===== Data section

Lemma node_probe_settled_witness :
  silent (NodeProbe (Ok (Some EmptyString)) (Fail DeadlineExceeded)) = false ∧
  (NodeProbe (Ok (Some EmptyString)) (Fail DeadlineExceeded) = Ok EmptyString →
   Ok (Some EmptyString) = Ok (Some EmptyString) ∧
   (Fail DeadlineExceeded = Ok (Some EmptyString) ∨
    ∃ e, Fail DeadlineExceeded = Fail (A := option string) e ∧ errors_Is e "nats.ErrNoResponders" = true)).
Proof. apply (node_probe_settled (Ok (Some EmptyString)) (Fail DeadlineExceeded)). eexists. reflexivity. Defined.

==========

_What to produce:_ An exact copy of every record is required here.

_Solution for this task:_
Lemma node_probe_settled_witness :
  silent (NodeProbe (Ok (Some EmptyString)) (Fail DeadlineExceeded)) = false ∧
  (NodeProbe (Ok (Some EmptyString)) (Fail DeadlineExceeded) = Ok EmptyString →
   Ok (Some EmptyString) = Ok (Some EmptyString) ∧
   (Fail DeadlineExceeded = Ok (Some EmptyString) ∨
    ∃ e, Fail DeadlineExceeded = Fail (A := option string) e ∧ errors_Is e "nats.ErrNoResponders" = true)).
Proof. apply (node_probe_settled (Ok (Some EmptyString)) (Fail DeadlineExceeded)). eexists. reflexivity. Defined.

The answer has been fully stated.